(* ===== verification/BuddySettle.v ===== *)
(** * Settling a capture

    The commit and the abandoning of a capture in [crates/mem/src/buddy.rs]:
    the walks over the words with deferred blocks release exactly the deferred
    blocks that no image left can name, tell each once, and keep the
    allocator's invariant.  Then trims, which keep a block's first bytes. *)

From S2P Require Import Prelude BuddyBits Buddy BuddyTile BuddyPool BuddyImage BuddyCore.
#[local] Open Scope N_scope.

(** What [released] is told of a block. *)
Definition told (b : Buddy) (x : N) : N * N * bool :=
  (N.shiftl x (granule_shift (shape b)), order_bytes (shape b) (default 0 (live_block (pool b) x)), bits_get (locked b) x).
Lemma told_after b b' gone x : after b b' gone → gone x = false → told b' x = told b x.
Proof. intros [] Hx. unfold told. rewrite af_shape, af_live, af_locked, Hx, andb_true_r. done. Qed.

(** The order a live block's state byte holds. *)
Lemma live_order p x o : live_block p x = Some o → order_of_byte (state_at p x) = o.
Proof. intros (_&?&_)%live_block_some%cell_some. done. Qed.

(** A release step: the block at a bit goes back to the free lists and is told. *)
Definition releases (rel : N → Buddy * list (N * N * bool) → N → Buddy * list (N * N * bool)) : Prop :=
  ∀ word b out bit, bit < 64 → core_ok b → live b (word * 64 + bit) → bits_get (i_deferred (image b)) (word * 64 + bit) = false →
  ∃ b', rel word (b, out) bit = (b', out ++ [told b (word * 64 + bit)])
    ∧ core_ok b' ∧ after b b' (λ y, y =? word * 64 + bit) ∧ i_deferred (image b') = i_deferred (image b).

Lemma index_of_live b word bit : core_ok b → live b (word * 64 + bit) → bit_index_of word bit = Some (word * 64 + bit).
Proof. intros Hb Hx%(live_u32 b _ Hb). unfold bit_index_of, WORD_BITS. by rewrite (proj2 (N.leb_le _ _)). Qed.

Lemma release_bit_releases : releases release_bit.
Proof.
  intros word b out bit Hbit Hb Hx Hd. unfold release_bit. rewrite (index_of_live b) by done. set (x := word * 64 + bit) in *.
  destruct Hx as [o Ho]. rewrite (live_order _ _ _ Ho). pose proof (block_release_ok b x o Hb Ho Hd) as H. destruct (release b x o) as [b' lk].
  destruct H as (Hb'&Haf&->&Hdef&_). exists b'. split_and!; try done. unfold told. by rewrite Ho, (af_shape _ _ _ Haf).
Qed.
Lemma core_bytes b n : core_ok b → core_ok (b <| image ::= λ i, i <| i_deferred_bytes ::= n |> |>).
Proof. intros [Hp [] Hl]. split; [done| |done]. by split. Qed.
Lemma abandon_bit_releases : releases abandon_bit.
Proof.
  intros word b out bit Hbit Hb Hx Hd. unfold abandon_bit. rewrite (index_of_live b) by done. set (x := word * 64 + bit) in *.
  set (b1 := b <| image ::= _ |>). destruct (release_bit_releases word b1 out bit) as (b'&->&Hb'&Haf&Hdef); [done|by apply core_bytes|done..|].
  exists b'. split_and!; try done. fold x in Haf. destruct Haf. by split.
Qed.

(** The blocks of a word, released bit by bit. *)
Lemma release_bits rel word bits b out :
  releases rel → NoDup bits → core_ok b →
  (∀ bit, bit ∈ bits → bit < 64 ∧ live b (word * 64 + bit) ∧ bits_get (i_deferred (image b)) (word * 64 + bit) = false) →
  ∃ b', foldl (rel word) (b, out) bits = (b', out ++ map (λ bit, told b (word * 64 + bit)) bits) ∧ core_ok b'
    ∧ after b b' (λ x, bool_decide (x ∈ map (λ bit, word * 64 + bit) bits)) ∧ i_deferred (image b') = i_deferred (image b).
Proof.
  intros Hrel. revert b out. induction bits as [|bit bits IH]; intros b out Hnd Hb Hbits.
  { exists b. rewrite app_nil_r. split_and!; try done. apply (after_ext _ _ (λ _, false)); [|apply after_refl].
    intros x. symmetry. apply bool_decide_eq_false_2, not_elem_of_nil. }
  apply NoDup_cons in Hnd as [Hnew Hnd]. destruct (Hbits bit) as (H1&H2&H3); [by left|].
  destruct (Hrel word b out bit H1 Hb H2 H3) as (b1&E1&Hb1&Haf1&Hd1). cbn [foldl map]. rewrite E1.
  assert (∀ bit', bit' ∈ bits → (word * 64 + bit' =? word * 64 + bit) = false) as Hne.
  { intros bit' Hbit'. apply N.eqb_neq. intros E. assert (bit' = bit) by lia. congruence. }
  destruct (IH b1 (out ++ [told b (word * 64 + bit)]) Hnd Hb1) as (b'&->&Hb'&Haf'&Hd').
  { intros bit' Hbit'. destruct (Hbits bit') as (?&?&?); [by right|]. rewrite Hd1. split_and!; try done.
    unfold live. rewrite (af_live _ _ _ Haf1), Hne by done. done. }
  exists b'. split_and!; [|done| |congruence].
  - rewrite <- app_assoc. cbn [app]. do 3 f_equal. apply map_ext_in. intros bit' Hbit'%list_elem_of_In. apply (told_after b b1 _ _ Haf1). auto.
  - eapply after_ext; [|by eapply after_trans]. intros x. cbn beta.
    destruct (N.eqb_spec x (word * 64 + bit)) as [->|Hx].
    + cbn [orb]. symmetry. apply bool_decide_eq_true_2. by left.
    + cbn [orb]. apply bool_decide_ext. rewrite elem_of_cons. tauto.
Qed.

Work to be completed >> Each line of the entries where the string "Lemma" occurs should be shown.

Task result >>
Lemma told_after b b' gone x : after b b' gone → gone x = false → told b' x = told b x.
Lemma live_order p x o : live_block p x = Some o → order_of_byte (state_at p x) = o.
Lemma index_of_live b word bit : core_ok b → live b (word * 64 + bit) → bit_index_of word bit = Some (word * 64 + bit).
Lemma release_bit_releases : releases release_bit.
Lemma core_bytes b n : core_ok b → core_ok (b <| image ::= λ i, i <| i_deferred_bytes ::= n |> |>).
Lemma abandon_bit_releases : releases abandon_bit.
Lemma release_bits rel word bits b out :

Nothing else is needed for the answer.